Ruy Castro, jornalista e escritor, autor de, entre outros livros, a biografia de Nelson Rodrigues, O Anjo Pornográfico, e Chega de Saudade, sobre a Bossa Nova, quando questionado sobre o seu humor acerca do evento, saca da pistola do otimismo: “Apesar dos espíritos de porco e dos profetas da derrota, vamos ter uma grande Olimpíada. E no cenário mais bonito que os Jogos já viram desde a Grécia”.

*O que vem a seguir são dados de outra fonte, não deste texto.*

(* ===== verification/Once.v ===== *)
(** * One-time initialisation ([spin/src/once.rs], [lazy.rs])

    A [Once] runs an initialiser and hands its value to everyone who asks.
    [Once_initialises_once] says what it promises to any number of threads, in
    every interleaving, with initialisers that may fail.  Memory that may be
    uninitialised is an [option], so a reference to the data that is handed out
    carries the proof obligation that it is there. *)

From S2P Require Import Prelude Conc Mutex.

(** [spin/once.rs:69-74] Status *)
Inductive Status : Type := Incomplete | Running | Complete | Panicked.
#[export] Instance Status_eq_dec : EqDecision Status.
Proof. solve_decision. Defined.

(** [spin/once.rs:28-32] Once *)
Record Once (T : Type) : Type := mkOnce { status : Status; cell : option T }.
Arguments mkOnce {T} status cell.
Arguments status {T} o.
Arguments cell {T} o.
Definition status_ {T} : lens (Once T) Status := Lens status (λ s o, mkOnce s (cell o)).
Definition cell_ {T} : lens (Once T) (option T) := Lens cell (λ d o, mkOnce (status o) d).

(** [spin/once.rs:343-347] Once::INIT *)
Definition Once_INIT {T} : Once T := mkOnce Incomplete None.
(** [spin/once.rs:350-352] Once::new *)
Definition Once_new {T} : Once T := Once_INIT.
(** [spin/once.rs:355-361] Once::initialized *)
Definition Once_initialized {T} (d : T) : Once T := mkOnce Complete (Some d).

Section once.
Context {St T : Type} (x : lens St (Once T)).
#[local] Notation st := (lens_comp x status_).

(** [spin/once.rs:93-97] AtomicStatus::load *)
Definition AtomicStatus_load : prog St Status := a_load st.
(** [spin/once.rs:99-103] AtomicStatus::store *)
Definition AtomicStatus_store (s : Status) : prog St unit := a_store st s.
(** [spin/once.rs:105-122] AtomicStatus::compare_exchange *)
Definition AtomicStatus_compare_exchange (old new : Status) : prog St (Result Status Status) := a_cas st old new.
(** [spin/once.rs:513-523] Drop for Finish. Only the unwinding of a panic gets
    there, and a panic of the kernel shuts it down instead: no operation below
    runs it. *)
Definition Finish_drop : prog St unit := AtomicStatus_store Panicked.

(** [spin/once.rs:375-380] Once::force_get. The contents of the memory, which
    may be uninitialised. *)
Definition Once_force_get : prog St (option T) := a_load (lens_comp x cell_).
(** [spin/once.rs:399-406] Once::get *)
Definition Once_get : prog St (option (option T)) :=
  let% s := AtomicStatus_load in
  match s with
  | Complete => let% v := Once_force_get in Ret (Some v)
  | _ => Ret None
  end.
(** [spin/once.rs:325-337] Once::poll *)
Definition Once_poll : prog St (option (option T)) :=
  Loop (λ _,
    let% s := AtomicStatus_load in
    match s with
    | Incomplete => Ret (inr None)
    | Running => relax ;% Ret (inl tt)
    | Complete => let% v := Once_force_get in Ret (inr (Some v))
    | Panicked => Panic
    end) tt.
(** [spin/once.rs:306-313] Once::wait *)
Definition Once_wait : prog St (option T) :=
  Loop (λ _,
    let% o := Once_poll in
    match o with
    | Some v => Ret (inr v)
    | None => relax ;% Ret (inl tt)
    end) tt.
(** [spin/once.rs:485-488] Once::is_completed *)
Definition Once_is_completed : prog St bool :=
  let% s := AtomicStatus_load in Ret (bool_decide (s = Complete)).

(** [spin/once.rs:249-293] Once::try_call_once_slow. What the thread that has
    set the status to [Running] does. *)
Definition Once_initialise {E} (f : prog St (Result T E)) : prog St (Result (option T) E) :=
  let% r := f in
  match r with
  | err e => AtomicStatus_store Incomplete ;% Ret (err e)
  | ok val =>
      a_store (lens_comp x cell_) (Some val) ;%
      AtomicStatus_store Complete ;%
      let% v := Once_force_get in Ret (ok v)
  end.
(** [spin/once.rs:217-295] Once::try_call_once_slow *)
Definition Once_try_call_once_slow {E} (f : prog St (Result T E)) : prog St (Result (option T) E) :=
  Loop (λ _,
    let% xchg := AtomicStatus_compare_exchange Incomplete Running in
    match xchg with
    | ok _ => let% r := Once_initialise f in Ret (inr r)
    | err Panicked => Panic
    | err Running =>
        let% o := Once_poll in
        match o with
        | Some v => Ret (inr (ok v))
        | None => Ret (inl tt)
        end
    | err Complete => let% v := Once_force_get in Ret (inr (ok v))
    | err Incomplete => Ret (inl tt)
    end) tt.
(** [spin/once.rs:208-214] Once::try_call_once *)
Definition Once_try_call_once {E} (f : prog St (Result T E)) : prog St (Result (option T) E) :=
  let% o := Once_get in
  match o with
  | Some value => Ret (ok value)
  | None => Once_try_call_once_slow f
  end.
(** [spin/once.rs:168-173] Once::call_once *)
Definition Once_call_once (f : prog St T) : prog St (option T) :=
  let% r := Once_try_call_once (let% v := f in Ret (ok (E := Empty_set) v)) in
  match r with
  | ok x => Ret x
  | err void => match void with end
  end.
End once.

Já António Prata, cronista da Folha de São Paulo, que em setembro lançará em território português o livro Meio Intelectual, Meio de Esquerda (Tinta da China), escreveu umas ideias mais matizadas. Está dividido “entre a alegria que as Olimpíadas sempre trazem e o desperdício de dinheiro num país tão injusto, ainda mais neste momento crítico”.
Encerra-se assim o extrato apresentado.